Vous êtes cadre dirigeant à la Banque de l’agriculture et du développement rural. Comment avez-vous concilié les exigences de votre carrière avec vos défis personnels?

Heureusement, ma vie professionnelle n’a pas eu d’incidence négative sur mon écriture. J’ai appris à gérer les deux de manière harmonieuse, et je dirais même que mon travail nourrit parfois mon inspiration pour écrire.

Qu’espérez-vous que les lecteurs retiennent de votre livre, et quelle aide espérez-vous leur apporter à travers votre témoignage ?

Mon souhait est que les lecteurs comprennent qu’ils ne sont pas seuls dans leurs luttes.
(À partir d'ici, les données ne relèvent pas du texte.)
(* ===== verification/BigStr.v ===== *)
(** * Integers and strings

    Parsing and printing of integers in bases 2 to 36 (src/ruby/bignum.c
    [rb_cstr_to_inum], [rb_big2str], src/ruby/numeric.c [rb_fix2str]) and the
    quad-word conversions of [pack].  A C string is the list of its bytes
    before the terminating NUL; a pointer into it is the suffix it points
    to. *)

From Stdlib Require Import ZArith Lia List Bool.
From S2P Require Import Prelude CInt Digits Bignum BigDiv.
Import ListNotations.
Local Open Scope Z_scope.
Local Open Scope outcome_scope.

(** ** Characters *)

Definition cstring := list Z.
Definition deref (s : cstring) : Z := hd 0 s.

Definition ISASCII (c : Z) : bool := (0 <=? c) && (c <? 128).
Definition ISSPACE (c : Z) : bool := (c =? 32) || ((9 <=? c) && (c <=? 13)).
Definition ISDIGIT (c : Z) : bool := (48 <=? c) && (c <=? 57).
Definition ISLOWER (c : Z) : bool := (97 <=? c) && (c <=? 122).
Definition ISUPPER (c : Z) : bool := (65 <=? c) && (c <=? 90).

Definition ruby_digitmap (d : Z) : Z := if d <? 10 then d + 48 else d + 87.

(** The value of a digit character, [None] where the scanners stop. *)
Definition char_digit (c : Z) : option Z :=
  if negb (ISASCII c) then None
  else if ISDIGIT c then Some (c - 48)
  else if ISLOWER c then Some (c - 87)
  else if ISUPPER c then Some (c - 55)
  else None.

Fixpoint skip_while (p : Z -> bool) (s : cstring) : cstring :=
  match s with
  | c :: s' => if p c then skip_while p s' else s
  | [] => []
  end.

(** ** The C library's [strtoul] for a base between 2 and 36 *)

Fixpoint strtoul_digits (base : Z) (s : cstring) (acc : Z) : Z * cstring :=
  match s with
  | c :: s' =>
      match char_digit c with
      | Some d => if d <? base then strtoul_digits base s' (acc * base + d) else (acc, s)
      | None => (acc, s)
      end
  | [] => (acc, [])
  end.

Definition is_digit_in (base c : Z) : bool :=
  match char_digit c with Some d => d <? base | None => false end.

Definition strtoul (s : cstring) (base : Z) : Z * cstring :=
  let t := skip_while ISSPACE s in
  let neg := deref t =? 45 in
  let t := if (deref t =? 43) || neg then tl t else t in
  let t :=
    if (base =? 16) && (deref t =? 48)
       && ((deref (tl t) =? 120) || (deref (tl t) =? 88)) && is_digit_in 16 (deref (tl (tl t)))
    then tl (tl t) else t in
  if is_digit_in base (deref t) then
    let '(v, e) := strtoul_digits base t 0 in
    if 4294967295 <? v then (4294967295, e) else (if neg then u32 (- v) else v, e)
  else (0, s).

(** ** Parsing *)

(** The base a prefix selects when [base <= 0]. *)
Definition inum_base (base : Z) (s : cstring) : Z :=
  if base <=? 0 then
    if deref s =? 48 then
      let c := deref (tl s) in
      if (c =? 120) || (c =? 88) then 16
      else if (c =? 98) || (c =? 66) then 2
      else if (c =? 111) || (c =? 79) then 8
      else if (c =? 100) || (c =? 68) then 10
      else 8
    else if base <? -1 then - base
    else 10
  else base.

Definition skip_prefix (lo up : Z) (s : cstring) : cstring :=
  if (deref s =? 48) && ((deref (tl s) =? lo) || (deref (tl s) =? up)) then tl (tl s) else s.

(** The switch on the base: bits per digit character, and the string behind
    the base's own prefix. *)
Definition inum_switch (base : Z) (s : cstring) : outcome (Z * cstring) :=
  if base =? 2 then Ok (1, skip_prefix 98 66 s)
  else if base =? 3 then Ok (2, s)
  else if base =? 8 then Ok (3, skip_prefix 111 79 s)
  else if (4 <=? base) && (base <=? 7) then Ok (3, s)
  else if base =? 10 then Ok (4, skip_prefix 100 68 s)
  else if (9 <=? base) && (base <=? 15) then Ok (4, s)
  else if base =? 16 then Ok (4, skip_prefix 120 88 s)
  else if (base <? 2) || (36 <? base) then Raise ArgumentError
  else if base <=? 32 then Ok (5, s)
  else Ok (6, s).

(** "squeeze preceeding 0s": all but the last one. *)
Definition squeeze (s : cstring) : cstring :=
  if deref s =? 48 then 48 :: skip_while (fun c => c =? 48) s else s.

(** [zds = zds * base + num] over the first [blen] digits of a block of
    [length zds]; [blen] grows while a carry is left, and a carry out of the
    block is a write behind it. *)
Fixpoint muladd (base : Z) (blen : nat) (zds : list Z) (num : Z) : outcome (list Z * nat) :=
  match zds with
  | [] => if num =? 0 then Ok ([], O) else Undefined
  | d :: zds' =>
      match blen with
      | O =>
          if num =? 0 then Ok (zds, O)
          else
            let n := u32 (num + u32 (d * base)) in
            '(out, b) <- muladd base O zds' (BIGDN n) ;; Ok (BIGLO n :: out, S b)
      | S blen' =>
          let n := u32 (num + u32 (d * base)) in
          '(out, b) <- muladd base blen' zds' (BIGDN n) ;; Ok (BIGLO n :: out, S b)
      end
  end.

(** [while (c = *str++) ...]: the digits and the rest of the string. *)
Fixpoint parse_loop (base : Z) (badcheck : bool) (s : cstring) (zds : list Z) (blen : nat)
    (nondigit : bool) : outcome (list Z * cstring) :=
  match s with
  | [] => Ok (zds, [])
  | c :: s' =>
      if c =? 95 then
        if badcheck then
          if nondigit then Raise ArgumentError else parse_loop base badcheck s' zds blen true
        else parse_loop base badcheck s' zds blen nondigit
      else
        match char_digit c with
        | None => Ok (zds, s)
        | Some d =>
            if base <=? d then Ok (zds, s)
            else
              '(zds, blen) <- muladd base blen zds d ;;
              parse_loop base badcheck s' zds blen false
        end
  end.

(** The label [bigparse]; [s] is the whole argument, [len] the bits. *)
Definition bigparse (s : cstring) (base len : Z) (sgn badcheck : bool) (str : cstring) : outcome VALUE :=
  let len := cdiv len BITSPERDIG + 1 in
  if badcheck && (deref str =? 95) then Raise ArgumentError
  else
    '(zds, str) <- parse_loop base badcheck str (repeat 0 (Z.to_nat len)) 1 false ;;
    let pos := (length s - length str)%nat in
    if badcheck
       && (((1 <? pos)%nat && (nth (pos - 1) s 0 =? 95))
           || negb (deref (skip_while ISSPACE str) =? 0))
    then Raise ArgumentError
    else Ok (bignorm (Big (mkBig sgn zds))).

Definition rb_cstr_to_inum (str : option cstring) (base : Z) (badcheck : bool) : outcome VALUE :=
  match str with
  | None => if badcheck then Raise ArgumentError else Ok (Fix 0)
  | Some s =>
      let str := skip_while (fun c => ISSPACE c || (negb badcheck && (c =? 95))) s in
      let sgn := negb (deref str =? 45) in
      let str := if (deref str =? 43) || (deref str =? 45) then tl str else str in
      if (deref str =? 43) || (deref str =? 45) then
        if badcheck then Raise ArgumentError else Ok (Fix 0)
      else
        let base := inum_base base str in
        '(len, str) <- inum_switch base str ;;
        let str := squeeze str in
        let len := s32 (len * Z.of_nat (length str)) in
        if u32 len <=? 32 then
          let '(val, e) := strtoul str base in
          if deref e =? 95 then bigparse s base len sgn badcheck str
          else if badcheck && ((length e =? length str)%nat || negb (deref (skip_while ISSPACE e) =? 0))
          then Raise ArgumentError
          else if POSFIXABLE val then
            Ok (Fix (FIX2LONG (LONG2FIX (if sgn then val else s32 (- s32 val)))))
          else Ok (bignorm (Big (set_sign sgn (rb_uint2big val))))
        else bigparse s base len sgn badcheck str
  end.

(** [rb_str_to_inum] on the bytes of a Ruby string, which may hold NULs. *)
Fixpoint to_cstring (s : list Z) : cstring :=
  match s with
  | c :: s' => if c =? 0 then [] else c :: to_cstring s'
  | [] => []
  end.

Definition rb_str_to_inum (s : list Z) (base : Z) (badcheck : bool) : outcome VALUE :=
  if badcheck && negb (length (to_cstring s) =? length s)%nat then Raise ArgumentError
  else rb_cstr_to_inum (Some (to_cstring s)) base badcheck.

Definition rb_str2inum (s : list Z) (base : Z) : outcome VALUE := rb_str_to_inum s base (base =? 0).

(** ** Printing *)

(** The switch on the base in [rb_big2str]: room for the digits of a number
    of [j] bits. *)
Definition digit_room (base j : Z) : outcome Z :=
  if base =? 2 then Ok j
  else if base =? 3 then Ok (cdiv (s32 (j * 647)) 1024)
  else if (4 <=? base) && (base <=? 7) then Ok (cdiv j 2)
  else if (8 <=? base) && (base <=? 9) then Ok (cdiv j 3)
  else if (10 <=? base) && (base <=? 15) then Ok (cdiv (s32 (j * 241)) 800)
  else if (16 <=? base) && (base <=? 31) then Ok (cdiv j 4)
  else if (32 <=? base) && (base <=? 36) then Ok (cdiv j 5)
  else Raise ArgumentError.

(** [k = SIZEOF_BDIGITS; while (k--) { s[--j] = ...; num /= base;
    if (i == 0 && num == 0) break; }]: [acc] holds [s + j]. *)
Fixpoint emit (k : nat) (base : Z) (last : bool) (num j : Z) (acc : cstring) : outcome (Z * cstring) :=
  match k with
  | O => Ok (j, acc)
  | S k =>
      if j <=? 0 then Undefined
      else
        let acc := ruby_digitmap (num mod base) :: acc in
        let num := num / base in
        if last && (num =? 0) then Ok (j - 1, acc) else emit k base last num (j - 1) acc
  end.

(** [while (i && j) ...]: [ds] holds the [i] digits left. *)
Fixpoint big2str_loop (fuel : nat) (base : Z) (ds : list Z) (j : Z) (acc : cstring) : outcome (Z * cstring) :=
  match ds with
  | [] => Ok (j, acc)
  | _ =>
      if j =? 0 then Ok (j, acc)
      else
        match fuel with
        | O => Undefined
        | S fuel =>
            let '(out, num) := div1_loop (base * base) ds in
            let ds := if last out 0 =? 0 then removelast out else out in
            '(j, acc) <- emit 2 base (match ds with [] => true | _ => false end) num j acc ;;
            big2str_loop fuel base ds j acc
        end
  end.

Definition rb_big2str_big (x : RBignum) (base : Z) : outcome cstring :=
  if BIGZEROP x then Ok [48]
  else
    j <- digit_room base (s32 (SIZEOF_BDIGITS * 8 * len x)) ;;
    let j := j + 2 in
    if j <? 0 then Raise ArgumentError
    else
      '(j, acc) <- big2str_loop (Z.to_nat j) base (digits x) j [] ;;
      let s0 := if j =? 0 then deref acc else if sign x then 43 else 45 in
      let acc := skip_while (fun c => c =? 48) acc in
      Ok (if sign x then acc else s0 :: acc).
À travers mon témoignage, j’espère leur offrir un miroir de leurs propres expériences, et les encourager à ne jamais abandonner, même face à la douleur. Il y a toujours de l’espoir, même dans les moments les plus sombres.

Envisagez-vous d’écrire d’autres livres ? Si oui, sur quels sujets aimeriez-vous vous concentrer à l’avenir ?

Oui, j’ai récemment terminé un roman que je suis impatient de partager avec le public. J’aimerais également écrire des essais à l’avenir, peut-être sur des sujets qui touchent à la psychologie et aux dynamiques sociales. Inchallah, d’autres projets verront le jour.

‘ On ne guérit pas de son enfance’’, de Karim Benkrimi, éd. El Amir, Marseille.